Certains badauds entreprirent de s’éclipser en douce. Nul ne tenait à traîner dans les parages quand le joueur de flûte allait piquer sa colère.

L’homme balança les pieds par terre et remonta son chapeau sur son crâne. « Tu es un joueur de flûte, gamin ? » demanda-t-il d’une voix douce.

Keith releva le menton d’un air de défi. « Oui. Et ne m’appelez pas gamin… vieillard. »

L’homme eut un grand sourire. « Ah, dit-il, je savais bien que j’allais aimer ce patelin. Et tu sais faire danser les rats, hein, gamin ?

— Mieux que vous, joueur de flûtiau.

— Ça m’a l’air d’un défi.

— Le joueur de flûte n’accepte pas les défis des… commença le vieux dans le chariot, mais son patron le fit taire du geste.

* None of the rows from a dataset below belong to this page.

(** Unlinks the leftmost node of [p]: what is left of [p], and the node that
    takes the place (the level and the left subtree) of the one it replaces. *)
Fixpoint node_remove_swap (p : node_t) : option (node_t * (Z * V)) :=
  match p with
  | Nil => None
  | Node k lv v Nil r => Some (r, (k, v))
  | Node k lv v l r =>
      '(l', m) ← node_remove_swap l;
      p ← node_rebalance (Node k lv v l' r);
      Some (p, m)
  end.

Fixpoint node_remove (tree : tree_t) (p : node_t) (key : Z) : option (tree_t * node_t) :=
  match p with
  | Nil => Some (tree, Nil)
  | Node k lv v l r =>
      let d := compare tree key k in
      if d =? 0 then
        if is_nil l then Some (node_destroy tree v, r)
        else if is_nil r then Some (node_destroy tree v, l)
        else
          '(r', (mk, mv)) ← node_remove_swap r;
          p ← node_rebalance (Node mk lv mv l r');
          Some (node_destroy tree v, p)
      else if d <? 0 then
        '(tree, l') ← node_remove tree l key;
        p ← node_rebalance (Node k lv v l' r);
        Some (tree, p)
      else
        '(tree, r') ← node_remove tree r key;
        p ← node_rebalance (Node k lv v l r');
        Some (tree, p)
  end.

Definition compare_int (a b : Z) : Z := if b <? a then 1 else if a =? b then 0 else -1.

Definition tree_create (cmp : option (Z -> Z -> Z)) : tree_t :=
  Tree (default compare_int cmp) Nil 0 None.

Fixpoint node_get (tree : tree_t) (p : node_t) (key : Z) : option V :=
  match p with
  | Nil => None
  | Node k _ v l r =>
      let d := compare tree key k in
      if d =? 0 then Some v else node_get tree (if d <? 0 then l else r) key
  end.
Lemma frame_block n k :
  0 <= n < 2 ^ 19 -> 0 <= k < PAGE_SIZE ->
  Z.shiftr (n * PAGE_SIZE + k) (BITS_OFFSET + MPU_LOG_INT) = n / 32 /\
  Z.land (Z.shiftr (n * PAGE_SIZE + k) BITS_OFFSET) (INT_BIT - 1) = n mod 32.
Proof.
  unfold PAGE_SIZE, BITS_OFFSET, MPU_LOG_INT, INT_BIT. intros Hn Hk. rewrite !Z.shiftr_div_pow2 by lia.
  change (32 - 1) with (Z.ones 5). rewrite Z.land_ones by lia.
  assert (E : (n * 4096 + k) / 2 ^ 12 = n) by (rewrite Z.div_add_l, Z.div_small; lia).
  rewrite E. split; [|done]. rewrite Z.pow_add_r, <- Z.div_div, E by lia. done.
Qed.

(** *** Clearing a page *)

Lemma pzero_loop_spec n p mem x :
  pzero_loop n p mem x =
  if decide (p <= x < p + 4 * Z.of_nat n /\ (x - p) mod 4 = 0) then 0 else mem x.
Proof.
  revert p mem. induction n as [|n IH]; intros p mem; simpl pzero_loop.
  - rewrite decide_False by lia. done.
  - rewrite IH. unfold store. pose proof (Z.div_mod (x - p) 4 ltac:(lia)).
    pose proof (Z.div_mod (x - (p + 4)) 4 ltac:(lia)).
    assert ((x - (p + 4)) mod 4 = (x - p) mod 4) as ->.
    { replace (x - (p + 4)) with (x - p + (-1) * 4) by lia. by rewrite Z.mod_add by lia. }
    destruct (Z.eqb_spec x p) as [->|].
    + rewrite Z.sub_diag, Z.mod_0_l by lia. repeat case_decide; lia.
    + repeat case_decide; try done; lia.
Qed.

— Tu sais, petit, dit l’homme, ce n’est pas la première fois qu’un gamin me provoque. Je marche dans la rue, j’entends crier : « Sortez votre piccolo, monsieur ! » et, quand je me retourne, je tombe toujours sur un gamin à l’air bête comme toi. Mais il ne sera pas dit que je suis un homme déloyal, gamin, alors, si tu veux bien t’excuser, tu partiras d’ici sur autant de jambes qu’à ton arrivée…

— Vous avez peur. » Malicia sortit de la foule.

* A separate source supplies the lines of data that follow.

Lemma strcpy_loop_spec f m w r s :
  cstr m r s -> room m w (Z.of_nat (length s) + 1) -> forward_ok w r (S (length s)) -> (length s < f)%nat ->
  strcpy_loop f m w r = Some (put m w (s ++ [0])).
Proof.
  revert f m w r. induction s as [|x s IH]; intros [|f] m w r Hs Hr Hf Hn; cbn [length] in *; try lia;
    cbn [strcpy_loop]; unfold get8, forward_ok in *.
  - apply cstr_nil in Hs. rewrite Hs. cbn [mbind option_bind app put].
    by rewrite (put8_room _ _ _ _ _ Hr) by (unfold is_byte; lia).
  - pose proof Hs as [Hbs Hcs]. apply cstr_cons in Hs as (Hx & Hc & Hs). rewrite Hx. cbn [mbind option_bind app put].
    rewrite (put8_room _ _ _ _ _ Hr) by (lia || by apply char_byte). cbn [mbind option_bind].
    rewrite (proj2 (Z.eqb_neq x 0)) by (unfold is_char in Hc; lia). apply IH; [| | |lia].
    + apply (cstr_put_out m w [x]); [done|]. cbn. lia.
    + apply (room_put _ w [x]). apply (room_sub _ _ _ _ _ Hr); lia.
    + unfold forward_ok. lia.
Qed.

Lemma strcpy_spec m d r s :
  cstr m r s -> room m d (Z.of_nat (length s) + 1) -> forward_ok d r (S (length s)) ->
  strcpy m d r = Some (d, put m d (s ++ [0])).
Proof. intros Hs Hr Hf. unfold strcpy. by rewrite (strcpy_loop_spec _ _ _ _ s) by (done || by eapply cstr_turns). Qed.

(** Two arrays without a common byte. *)
Definition apart (p : Z) (n : Z) (q : Z) (k : Z) : Prop := p + n <= q \/ q + k <= p.

Lemma strcat_spec m d r s t :
  cstr m d s -> cstr m r t -> room m d (Z.of_nat (length s + length t) + 1) ->
  apart d (Z.of_nat (length s + length t) + 1) r (Z.of_nat (length t) + 1) ->
  strcat m d r = Some (d, put m (d + Z.of_nat (length s)) (t ++ [0])) /\
  cstr (put m (d + Z.of_nat (length s)) (t ++ [0])) d (s ++ t).
Proof.
  intros Hs Ht Hr Ha. unfold strcat, apart in *. rewrite (strlen_loop_spec _ _ _ s) by (done || by eapply cstr_turns).
  cbn [mbind option_bind]. rewrite (strcpy_loop_spec _ _ _ _ t); [|done| | |by eapply cstr_turns].
  - split; [done|]. destruct Hs as [Hb Hs], Ht as [_ Ht]. split; [|by apply Forall_app].
    rewrite <- app_assoc, bytes_at_app. split; [|apply put_bytes]. apply bytes_at_app in Hb as [Hb _].
    apply bytes_at_put_out; [done|lia].
  - apply (room_sub _ _ _ _ _ Hr); lia.
  - unfold forward_ok. lia.
Qed.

Le joueur de flûte lui fit un sourire. « Ah ouais ?

— Oui, parce que tout le monde sait ce qui arrive dans ces cas-là. Je vais poser une question à ce gamin à l’air bête que je vois pour la première fois : Es-tu un orphelin ?

— Oui, répondit Keith.

— Tu ne sais rien du tout de tes origines ?

— Non.

— Aha ! dit Malicia. La preuve est faite ! On sait tous ce qui arrive quand un orphelin mystérieux apparaît et lance un défi à quelqu’un de grand et de puissant, pas vrai ? C’est comme le troisième et dernier fils d’un roi. Il ne peut pas faire autrement que gagner ! »

Elle jeta un regard de triomphe aux badauds. Mais les badauds paraissaient indécis. Ils n’avaient pas lu autant d’histoires que Malicia et s’attachaient davantage aux enseignements de la vie réelle, à savoir : quand un inconscient petit et vertueux s’en prend à un adversaire grand et méchant, il ne tarde pas à manger des pissenlits par la racine.

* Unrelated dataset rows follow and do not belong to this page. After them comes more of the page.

(* ===== verification/CType.v ===== *)
(** * Classes of characters (lib/libnc/ctype)

    The table that classifies [EOF] and the 256 characters, and the functions
    that read it: each answers for exactly the characters that ASCII puts in its
    class. *)

From S2P Require Import Prelude.

Definition C_N : Z := 0x00.
Definition C_U : Z := 0x01.
Definition C_L : Z := 0x02.
Definition C_X : Z := 0x04.
Definition C_D : Z := 0x08.
Definition C_P : Z := 0x10.
Definition C_C : Z := 0x20.
Definition C_S : Z := 0x40.
Definition C_W : Z := 0x80.

Definition tbl : list Z := [
  (* EOF *) C_N;
  (* 0x00 *) C_C; C_C; C_C; C_C; C_C; C_C; C_C; C_C;
    C_C; Z.lor C_C C_S; Z.lor C_C C_S; Z.lor C_C C_S; Z.lor C_C C_S; Z.lor C_C C_S; C_C; C_C;
  (* 0x10 *) C_C; C_C; C_C; C_C; C_C; C_C; C_C; C_C;
    C_C; C_C; C_C; C_C; C_C; C_C; C_C; C_C;
  (* 0x20 *) Z.lor C_W C_S; C_P; C_P; C_P; C_P; C_P; C_P; C_P;
    C_P; C_P; C_P; C_P; C_P; C_P; C_P; C_P;
  (* 0x30 *) C_D; C_D; C_D; C_D; C_D; C_D; C_D; C_D;
    C_D; C_D; C_P; C_P; C_P; C_P; C_P; C_P;
  (* 0x40 *) C_P; Z.lor C_U C_X; Z.lor C_U C_X; Z.lor C_U C_X; Z.lor C_U C_X; Z.lor C_U C_X; Z.lor C_U C_X; C_U;
    C_U; C_U; C_U; C_U; C_U; C_U; C_U; C_U;
  (* 0x50 *) C_U; C_U; C_U; C_U; C_U; C_U; C_U; C_U;
    C_U; C_U; C_U; C_P; C_P; C_P; C_P; C_P;
  (* 0x60 *) C_P; Z.lor C_L C_X; Z.lor C_L C_X; Z.lor C_L C_X; Z.lor C_L C_X; Z.lor C_L C_X; Z.lor C_L C_X; C_L;
    C_L; C_L; C_L; C_L; C_L; C_L; C_L; C_L;
  (* 0x70 *) C_L; C_L; C_L; C_L; C_L; C_L; C_L; C_L;
    C_L; C_L; C_L; C_P; C_P; C_P; C_P; C_C;
  (* 0x80 *) C_N; C_N; C_N; C_N; C_N; C_N; C_N; C_N;
    C_N; C_N; C_N; C_N; C_N; C_N; C_N; C_N;
  (* 0x90 *) C_N; C_N; C_N; C_N; C_N; C_N; C_N; C_N;
    C_N; C_N; C_N; C_N; C_N; C_N; C_N; C_N;
  (* 0xa0 *) C_N; C_N; C_N; C_N; C_N; C_N; C_N; C_N;
    C_N; C_N; C_N; C_N; C_N; C_N; C_N; C_N;
  (* 0xb0 *) C_N; C_N; C_N; C_N; C_N; C_N; C_N; C_N;
    C_N; C_N; C_N; C_N; C_N; C_N; C_N; C_N;
  (* 0xc0 *) C_N; C_N; C_N; C_N; C_N; C_N; C_N; C_N;
    C_N; C_N; C_N; C_N; C_N; C_N; C_N; C_N;
  (* 0xd0 *) C_N; C_N; C_N; C_N; C_N; C_N; C_N; C_N;
    C_N; C_N; C_N; C_N; C_N; C_N; C_N; C_N;
  (* 0xe0 *) C_N; C_N; C_N; C_N; C_N; C_N; C_N; C_N;
    C_N; C_N; C_N; C_N; C_N; C_N; C_N; C_N;
  (* 0xf0 *) C_N; C_N; C_N; C_N; C_N; C_N; C_N; C_N;
    C_N; C_N; C_N; C_N; C_N; C_N; C_N; C_N].

(** [tbl[c + 1] & mask]; an index out of the table is undefined. *)
Definition class_of (c mask : Z) : option Z :=
  if c + 1 <? 0 then None else b ← tbl !! Z.to_nat (c + 1); Some (Z.land b mask).

Definition isalnum (c : Z) : option Z := class_of c (Z.lor (Z.lor C_U C_L) C_D).
Definition isalpha (c : Z) : option Z := class_of c (Z.lor C_U C_L).
Definition iscntrl (c : Z) : option Z := class_of c C_C.
Definition isdigit (c : Z) : option Z := class_of c C_D.
Definition isgraph (c : Z) : option Z := class_of c (Z.lor (Z.lor (Z.lor C_U C_L) C_D) C_P).
Definition islower (c : Z) : option Z := class_of c C_L.
Definition isprint (c : Z) : option Z := class_of c (Z.lor (Z.lor (Z.lor (Z.lor C_U C_L) C_D) C_P) C_W).
Definition ispunct (c : Z) : option Z := class_of c C_P.
Definition isspace (c : Z) : option Z := class_of c (Z.lor C_S C_W).
Definition isupper (c : Z) : option Z := class_of c C_U.
Definition isxdigit (c : Z) : option Z := class_of c (Z.lor C_D C_X).

Definition tolower (c : Z) : option Z := u ← isupper c; Some (if negb (u =? 0) then c + (97 - 65) else c).
Definition toupper (c : Z) : option Z := u ← islower c; Some (if negb (u =? 0) then c - (97 - 65) else c).

(** ** The classes of ASCII *)

Definition between (a b c : Z) : bool := (a <=? c) && (c <=? b).
Definition upper (c : Z) : bool := between 65 90 c.
Definition lower (c : Z) : bool := between 97 122 c.
Definition digit (c : Z) : bool := between 48 57 c.
Definition hex (c : Z) : bool := digit c || between 65 70 c || between 97 102 c.
Definition space (c : Z) : bool := between 9 13 c || (c =? 32).
Definition control (c : Z) : bool := between 0 31 c || (c =? 127).
Definition graphic (c : Z) : bool := between 33 126 c.
Definition alnum (c : Z) : bool := upper c || lower c || digit c.

(** A test agrees with a class. *)
Definition agrees (f : Z -> option Z) (P : Z -> bool) (c : Z) : bool :=
  match f c with Some v => eqb (negb (v =? 0)) (P c) | None => false end.

Definition class_ok (c : Z) : bool :=
  agrees isalnum alnum c && agrees isalpha (λ c, upper c || lower c) c && agrees iscntrl control c &&
  agrees isdigit digit c && agrees isgraph graphic c && agrees islower lower c &&
  agrees isprint (λ c, graphic c || (c =? 32)) c && agrees ispunct (λ c, graphic c && negb (alnum c)) c &&
  agrees isspace space c && agrees isupper upper c && agrees isxdigit hex c &&
  bool_decide (tolower c = Some (if upper c then c + 32 else c)) &&
  bool_decide (toupper c = Some (if lower c then c - 32 else c)).

Lemma classes : forallb class_ok (seqZ (-1) 257) = true.
Proof. vm_compute. reflexivity. Qed.

Lemma class_at c : -1 <= c < 256 -> class_ok c = true.
Proof. intros Hc. eapply (proj1 (forallb_forall _ _) classes). apply list_elem_of_In, elem_of_seqZ. lia. Qed.

(** A class read off the table. *)
Lemma agrees_spec f P c : agrees f P c = true -> exists v, f c = Some v /\ (negb (v =? 0)) = P c.
Proof. unfold agrees. destruct (f c) as [v|]; [|done]. intros E%eqb_prop. by exists v. Qed.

Pourtant une voix à l’arrière cria « Donnez sa chance au gamin à l’air bête ! Il sera moins cher, toujours bien ! » et une autre lança « Oui, c’est vrai », puis encore une : « Je suis d’accord avec les deux autres ! » Mais absolument personne ne parut remarquer que toutes ces voix venaient du niveau du sol ni qu’elles accompagnaient la progression autour de l’attroupement d’un chat miteux auquel manquaient la moitié de ses poils. On entendit à la place un murmure général, pas vraiment des mots, rien susceptible d’attirer des ennuis si le joueur de flûte décidait de prendre la mouche, mais un marmonnement signifiant, dans une certaine mesure, sans vouloir porter ombrage, en respectant le point de vue de chacun, à tout prendre et toutes choses étant égales par ailleurs, qu’on aimerait bien voir donner sa chance au gamin, si vous n’y voyez pas d’objection et sans vouloir vous offenser.

Le joueur de flûte haussa les épaules. « Très bien, dit-il. Ça fera un sujet de conversation. Et quand j’aurai gagné, on me donnera quoi ? »

Le maire toussa. « Est-ce que la main d’une fille en mariage c’est la coutume dans ces cas-là ? Elle a de très bonnes dents et ferait une bo… une épouse pour quiconque dispose d’une grande surface de mur dégagée…

— Père ! s’indigna Malicia.

— Plus tard, plus tard, bien sûr, dit le maire. Il est désagréable mais il est riche.

— Non, je prendrai seulement ce qu’on me doit, répliqua le joueur de flûte. D’une façon ou d’une autre.

— Et je vous dis qu’on n’en a pas les moyens !

— Et moi je vous dis d’une façon ou d’une autre. Et toi, gamin ?

— Votre flûte à rats, répondit Keith.

— Non. Elle est magique, gamin.

— Pourquoi vous avez peur de la parier, alors ? »

L’homme étrécit les yeux. « Bon, d’accord, dit-il.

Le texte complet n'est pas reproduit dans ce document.